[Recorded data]
........

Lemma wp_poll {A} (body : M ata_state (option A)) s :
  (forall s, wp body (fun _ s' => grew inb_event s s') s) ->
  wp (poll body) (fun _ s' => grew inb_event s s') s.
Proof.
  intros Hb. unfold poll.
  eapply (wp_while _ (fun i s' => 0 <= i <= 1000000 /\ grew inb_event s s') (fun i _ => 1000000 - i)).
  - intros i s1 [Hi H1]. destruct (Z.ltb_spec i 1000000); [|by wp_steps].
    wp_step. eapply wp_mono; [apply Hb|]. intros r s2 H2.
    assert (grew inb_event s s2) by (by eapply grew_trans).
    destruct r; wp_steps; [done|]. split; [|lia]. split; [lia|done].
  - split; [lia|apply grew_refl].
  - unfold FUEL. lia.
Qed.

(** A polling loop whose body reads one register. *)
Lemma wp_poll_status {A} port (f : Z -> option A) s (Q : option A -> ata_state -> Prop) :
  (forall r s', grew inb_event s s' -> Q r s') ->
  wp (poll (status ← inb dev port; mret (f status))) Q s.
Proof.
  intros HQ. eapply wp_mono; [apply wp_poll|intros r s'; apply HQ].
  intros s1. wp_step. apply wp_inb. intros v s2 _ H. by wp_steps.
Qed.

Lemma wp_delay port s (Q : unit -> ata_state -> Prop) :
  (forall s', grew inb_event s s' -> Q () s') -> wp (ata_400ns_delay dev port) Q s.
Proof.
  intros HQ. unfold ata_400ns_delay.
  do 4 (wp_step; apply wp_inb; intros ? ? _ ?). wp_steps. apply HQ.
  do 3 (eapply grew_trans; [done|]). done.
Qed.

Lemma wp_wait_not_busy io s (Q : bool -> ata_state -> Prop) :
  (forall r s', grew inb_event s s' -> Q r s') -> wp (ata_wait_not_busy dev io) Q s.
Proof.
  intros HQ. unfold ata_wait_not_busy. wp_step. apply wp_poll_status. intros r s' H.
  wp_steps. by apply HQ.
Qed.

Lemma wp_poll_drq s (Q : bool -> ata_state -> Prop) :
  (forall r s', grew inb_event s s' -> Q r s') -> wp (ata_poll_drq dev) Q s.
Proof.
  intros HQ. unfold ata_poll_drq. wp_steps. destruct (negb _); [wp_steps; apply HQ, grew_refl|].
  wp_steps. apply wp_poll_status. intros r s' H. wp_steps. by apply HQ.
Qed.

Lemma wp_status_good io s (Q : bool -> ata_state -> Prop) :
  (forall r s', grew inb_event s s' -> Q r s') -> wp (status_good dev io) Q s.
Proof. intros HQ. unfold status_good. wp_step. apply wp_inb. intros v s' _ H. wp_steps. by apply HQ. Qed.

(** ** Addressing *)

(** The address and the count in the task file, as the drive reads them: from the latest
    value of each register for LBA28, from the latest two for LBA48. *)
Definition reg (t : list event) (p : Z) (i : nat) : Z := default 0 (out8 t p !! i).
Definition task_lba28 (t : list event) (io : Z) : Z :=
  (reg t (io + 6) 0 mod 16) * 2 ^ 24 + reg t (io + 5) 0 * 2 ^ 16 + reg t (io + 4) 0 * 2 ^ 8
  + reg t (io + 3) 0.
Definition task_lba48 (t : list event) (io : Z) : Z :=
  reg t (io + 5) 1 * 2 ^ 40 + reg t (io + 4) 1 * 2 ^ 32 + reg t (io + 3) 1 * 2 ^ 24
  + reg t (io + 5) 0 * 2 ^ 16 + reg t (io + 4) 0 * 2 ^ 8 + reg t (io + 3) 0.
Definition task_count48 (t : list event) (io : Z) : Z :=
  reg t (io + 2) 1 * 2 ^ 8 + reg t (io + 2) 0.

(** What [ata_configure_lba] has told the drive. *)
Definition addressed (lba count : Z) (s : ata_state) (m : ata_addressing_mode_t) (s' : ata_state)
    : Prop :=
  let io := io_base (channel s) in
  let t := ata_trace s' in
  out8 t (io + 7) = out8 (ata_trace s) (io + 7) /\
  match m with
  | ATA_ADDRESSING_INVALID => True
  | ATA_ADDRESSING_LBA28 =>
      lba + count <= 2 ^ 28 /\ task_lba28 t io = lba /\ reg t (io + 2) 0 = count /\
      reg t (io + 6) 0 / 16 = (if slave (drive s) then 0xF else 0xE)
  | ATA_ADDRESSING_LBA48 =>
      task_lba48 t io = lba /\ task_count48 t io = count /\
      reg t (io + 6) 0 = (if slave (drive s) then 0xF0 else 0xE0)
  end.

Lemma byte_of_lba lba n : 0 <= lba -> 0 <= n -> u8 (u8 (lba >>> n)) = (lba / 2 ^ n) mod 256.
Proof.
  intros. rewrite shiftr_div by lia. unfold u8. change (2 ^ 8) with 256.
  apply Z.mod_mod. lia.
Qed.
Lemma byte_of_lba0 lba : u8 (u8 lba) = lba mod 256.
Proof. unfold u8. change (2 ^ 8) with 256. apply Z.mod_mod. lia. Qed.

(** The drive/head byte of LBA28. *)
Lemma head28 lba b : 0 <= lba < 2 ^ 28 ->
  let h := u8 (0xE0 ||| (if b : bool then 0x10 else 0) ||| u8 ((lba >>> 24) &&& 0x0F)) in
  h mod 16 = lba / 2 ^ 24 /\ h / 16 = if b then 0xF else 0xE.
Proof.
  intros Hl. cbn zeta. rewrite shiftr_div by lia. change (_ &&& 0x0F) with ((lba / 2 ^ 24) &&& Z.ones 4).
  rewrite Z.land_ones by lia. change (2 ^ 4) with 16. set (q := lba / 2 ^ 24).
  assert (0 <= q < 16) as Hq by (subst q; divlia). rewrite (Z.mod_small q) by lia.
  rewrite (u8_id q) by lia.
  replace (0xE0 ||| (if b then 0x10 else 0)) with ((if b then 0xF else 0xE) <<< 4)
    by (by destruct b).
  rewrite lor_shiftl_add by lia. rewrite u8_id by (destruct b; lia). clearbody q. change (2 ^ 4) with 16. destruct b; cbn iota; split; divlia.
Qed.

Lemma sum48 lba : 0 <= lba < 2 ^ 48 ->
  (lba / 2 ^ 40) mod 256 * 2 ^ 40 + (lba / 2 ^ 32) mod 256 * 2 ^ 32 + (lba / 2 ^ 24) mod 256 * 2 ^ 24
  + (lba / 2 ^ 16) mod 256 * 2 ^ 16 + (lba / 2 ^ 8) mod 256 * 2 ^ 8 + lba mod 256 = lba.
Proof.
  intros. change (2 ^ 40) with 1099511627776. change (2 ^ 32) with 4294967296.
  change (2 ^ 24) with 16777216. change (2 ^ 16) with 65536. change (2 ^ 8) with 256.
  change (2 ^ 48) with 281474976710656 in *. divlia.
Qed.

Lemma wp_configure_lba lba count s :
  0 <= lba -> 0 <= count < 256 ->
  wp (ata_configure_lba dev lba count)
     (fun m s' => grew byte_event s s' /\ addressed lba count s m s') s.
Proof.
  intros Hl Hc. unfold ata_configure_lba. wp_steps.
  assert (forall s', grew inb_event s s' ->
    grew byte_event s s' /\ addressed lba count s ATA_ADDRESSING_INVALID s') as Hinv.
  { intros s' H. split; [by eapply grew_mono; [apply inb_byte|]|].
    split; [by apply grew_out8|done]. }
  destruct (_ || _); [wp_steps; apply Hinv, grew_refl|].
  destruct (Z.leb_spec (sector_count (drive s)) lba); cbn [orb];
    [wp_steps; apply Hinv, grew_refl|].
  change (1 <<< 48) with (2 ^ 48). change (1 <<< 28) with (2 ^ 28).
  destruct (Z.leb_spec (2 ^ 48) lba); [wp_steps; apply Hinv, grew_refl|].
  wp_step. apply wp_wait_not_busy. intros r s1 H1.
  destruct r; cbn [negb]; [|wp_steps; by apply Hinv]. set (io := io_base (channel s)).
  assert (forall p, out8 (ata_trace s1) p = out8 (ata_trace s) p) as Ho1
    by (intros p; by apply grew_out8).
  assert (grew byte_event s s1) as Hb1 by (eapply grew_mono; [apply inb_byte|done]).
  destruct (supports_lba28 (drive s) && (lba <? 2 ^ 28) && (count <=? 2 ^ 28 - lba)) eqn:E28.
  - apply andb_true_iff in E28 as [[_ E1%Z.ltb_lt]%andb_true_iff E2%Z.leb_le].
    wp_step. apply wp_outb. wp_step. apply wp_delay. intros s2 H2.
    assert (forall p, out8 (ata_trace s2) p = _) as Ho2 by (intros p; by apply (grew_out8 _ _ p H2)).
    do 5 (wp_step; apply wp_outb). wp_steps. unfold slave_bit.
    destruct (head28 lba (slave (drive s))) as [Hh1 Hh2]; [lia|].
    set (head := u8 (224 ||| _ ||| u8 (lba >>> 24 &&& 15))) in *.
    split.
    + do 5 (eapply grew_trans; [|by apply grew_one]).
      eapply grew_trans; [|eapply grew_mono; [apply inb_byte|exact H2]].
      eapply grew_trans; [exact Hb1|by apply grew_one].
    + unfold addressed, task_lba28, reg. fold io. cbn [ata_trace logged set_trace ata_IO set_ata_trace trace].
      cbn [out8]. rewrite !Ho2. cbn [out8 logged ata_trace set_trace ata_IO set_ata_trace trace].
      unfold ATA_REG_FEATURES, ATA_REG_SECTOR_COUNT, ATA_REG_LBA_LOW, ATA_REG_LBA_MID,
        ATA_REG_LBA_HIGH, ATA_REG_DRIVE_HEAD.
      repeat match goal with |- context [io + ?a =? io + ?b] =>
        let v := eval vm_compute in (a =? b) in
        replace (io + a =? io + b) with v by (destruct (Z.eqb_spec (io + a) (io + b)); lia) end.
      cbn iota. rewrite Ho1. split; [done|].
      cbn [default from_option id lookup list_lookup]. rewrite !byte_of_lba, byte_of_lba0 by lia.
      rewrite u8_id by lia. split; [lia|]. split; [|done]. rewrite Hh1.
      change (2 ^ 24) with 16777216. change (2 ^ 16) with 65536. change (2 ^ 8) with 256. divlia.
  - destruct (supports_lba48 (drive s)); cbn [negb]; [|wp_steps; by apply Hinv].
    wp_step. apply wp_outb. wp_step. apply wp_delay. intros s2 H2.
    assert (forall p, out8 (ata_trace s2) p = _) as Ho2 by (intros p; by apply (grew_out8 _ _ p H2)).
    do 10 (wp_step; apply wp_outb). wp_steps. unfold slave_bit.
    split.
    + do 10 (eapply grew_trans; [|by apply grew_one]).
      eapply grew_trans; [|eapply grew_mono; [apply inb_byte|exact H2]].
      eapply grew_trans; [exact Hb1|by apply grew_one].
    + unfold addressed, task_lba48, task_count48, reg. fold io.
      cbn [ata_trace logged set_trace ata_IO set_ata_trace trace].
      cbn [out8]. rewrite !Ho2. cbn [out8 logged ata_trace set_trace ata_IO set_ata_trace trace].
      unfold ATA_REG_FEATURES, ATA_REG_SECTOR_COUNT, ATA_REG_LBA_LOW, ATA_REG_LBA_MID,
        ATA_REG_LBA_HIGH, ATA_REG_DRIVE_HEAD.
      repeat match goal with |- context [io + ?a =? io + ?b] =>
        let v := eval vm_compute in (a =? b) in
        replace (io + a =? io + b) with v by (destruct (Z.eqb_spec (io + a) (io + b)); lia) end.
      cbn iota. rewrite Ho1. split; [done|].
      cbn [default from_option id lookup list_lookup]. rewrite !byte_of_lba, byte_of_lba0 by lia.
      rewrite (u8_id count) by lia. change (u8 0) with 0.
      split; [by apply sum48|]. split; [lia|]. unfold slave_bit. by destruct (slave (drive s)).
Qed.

........

### About this exercise
Each line from the top of the data, up to and including the line that contains "(** A polling", should be set down exactly.

### Written response
Lemma wp_poll {A} (body : M ata_state (option A)) s :
  (forall s, wp body (fun _ s' => grew inb_event s s') s) ->
  wp (poll body) (fun _ s' => grew inb_event s s') s.
Proof.
  intros Hb. unfold poll.
  eapply (wp_while _ (fun i s' => 0 <= i <= 1000000 /\ grew inb_event s s') (fun i _ => 1000000 - i)).
  - intros i s1 [Hi H1]. destruct (Z.ltb_spec i 1000000); [|by wp_steps].
    wp_step. eapply wp_mono; [apply Hb|]. intros r s2 H2.
    assert (grew inb_event s s2) by (by eapply grew_trans).
    destruct r; wp_steps; [done|]. split; [|lia]. split; [lia|done].
  - split; [lia|apply grew_refl].
  - unfold FUEL. lia.
Qed.

(** A polling loop whose body reads one register. *)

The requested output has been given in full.